The fracture of the right femur involved the proximal third of the bone (Figure 8.4). This was a compound fracture with associated secondary infection. Compound fractures are open to the external environment and therefore at risk of bacterial infection, which is what appears to have occurred in this case. Bone infection is described as osteomyelitis, which involves bone destruction and the formation of pus. In this case there are osteomyelitic lesions in the form of sinuses or cloacae, which would have initially formed inside the bone interior as abscesses containing pus. These abscesses eventually penetrated the compact bone wall to enable the pus to drain from the bone to the surface of the leg.
69
The broken sections of bone were malaligned, which meant that the femur healed with some angulation. This resulted in the shortening of the bone.

The right tibia and fibula
70
(Figure 8.5) are among the few cases in the stored Pompeian skeletal collection in the Sarno Bath complex where an individual is clearly represented by more than one bone. The remains were stored in a basket. They are fragmentary, but include a mandible and a maxilla,
71
a right and left tibia and two portions of the right fibula. The features of the maxilla are consistent with a male sex attribution.

Figure 8.4
Healed fracture of a right femur (TdS R 11) with associated osteomyelitic lesions in the form of sinuses on the bone surface

Figure 8.5
Right tibia and fibula from one individual (TdS #28.1) with healed compound fractures exhibiting pronounced displacement and override at the midshaft of the bone

The tibia and fibula display healed compound fractures. The tibia exhibited an oblique fracture with pronounced displacement and override at the midshaft of the bone. This injury has resulted in considerable shortening of the leg.
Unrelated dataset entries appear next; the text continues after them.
(* ===== verification/Bgft.v ===== *)
(** * Background transfers

    [sce/bgft/BgftTransfer.cpp] and [sce/bgft/SceBgft.cpp]: a worker thread that
    copies files for the guest, one job at a time, between paths that the virtual
    filesystem resolves.  Guest calls and the worker interleave; the host decides
    which files open (after their parent directories are made) and how much of a
    write it takes; what it takes is in the file at once. *)
From S2P Require Import Prelude Vfs HostFile.

(** ** The worker and the calls of the guest *)
Module BgftTransfer.

Record Transfer := mkTransfer {
  guestSrc : bytes;
  guestDst : bytes;
  totalBytes : Z;
  copiedBytes : Z;
  state : Z;
  errorCode : Z;
  cancelRequested : bool
}.

Definition kPending : Z := 0.
Definition kRunning : Z := 1.
Definition kDone : Z := 2.
Definition kFailed : Z := 3.

Definition with_state (v : Z) (t : Transfer) : Transfer :=
  mkTransfer (guestSrc t) (guestDst t) (totalBytes t) (copiedBytes t) v (errorCode t) (cancelRequested t).
Definition with_error (v : Z) (t : Transfer) : Transfer :=
  mkTransfer (guestSrc t) (guestDst t) (totalBytes t) (copiedBytes t) (state t) v (cancelRequested t).
Definition with_total (v : Z) (t : Transfer) : Transfer :=
  mkTransfer (guestSrc t) (guestDst t) v (copiedBytes t) (state t) (errorCode t) (cancelRequested t).
Definition add_copied (n : Z) (t : Transfer) : Transfer :=
  mkTransfer (guestSrc t) (guestDst t) (totalBytes t) (u64 (copiedBytes t + n)) (state t) (errorCode t) (cancelRequested t).
Definition with_cancel (t : Transfer) : Transfer :=
  mkTransfer (guestSrc t) (guestDst t) (totalBytes t) (copiedBytes t) (state t) (errorCode t) true.

(** Where the worker is.  [Failing] is between the two stores of a failure;
    [bad] is the output stream's sticky error. *)
Inductive Pc :=
  | NoThread
  | Waiting
  | Popped (id : Z)
  | Opening (id : Z)
  | Failing (id code : Z)
  | Copying (id : Z) (src dst : bytes) (pos : nat) (bad : bool)
  | Closing (id : Z) (src dst : bytes) (bad : bool).

Record t := mkBgft {
  m_transfers : gmap Z Transfer;
  m_pending : list Z;
  m_running : bool;
  m_nextId : Z;
  m_files : Files;
  m_pc : Pc
}.
Definition start_state (fs : Files) : t := mkBgft ∅ [] false 1 fs NoThread.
The maximum length of the right tibia is 264 mm as compared to the left tibia, which has a maximum length of 323 mm. There is no sign of secondary infection on the tibia or the remains of the fibula. It is difficult to assess the damage to the fibula as it is fragmentary but it is clear that it suffered a compound fracture with apparent displacement as a result of the same event that caused the fracture of the tibia.

A healed depressed fracture was observed on the remains of a skull in the Sarno Baths (Figures 8.6 and 8.7).
72
The occipital bone and parietals are essentially all that has survived of this skull. As a result, it lacks most of the diagnostic features for sex determination. What remains appears rather robust. An age-at-death estimate based on an examination of the ectocranial suture closure on the remaining sutures suggested an age consistent with an individual in, at least, the fifth decade at the time of death. The injury is located on the left parietal bone superior to the anterior articulation for the squamous portion of the temporal bone and just posterior to the lateral portion of the coronal suture. It is roughly circular in shape and covers an area of 34 x 30 mm. Both the inner and outer tables are involved. The wound presents on the inner table as a hemisphere about 23 x 30 mm in area and protrudes about 10 mm from the normal surface of the bone. It was interpreted as a healed depressed fracture without comminution, or splintering of the bone, consistent with a wound made by a blunt implement. The fracture appeared to be fully healed, as evidenced by the rounded and remodelled edges of the site of injury. There was no sign of infection.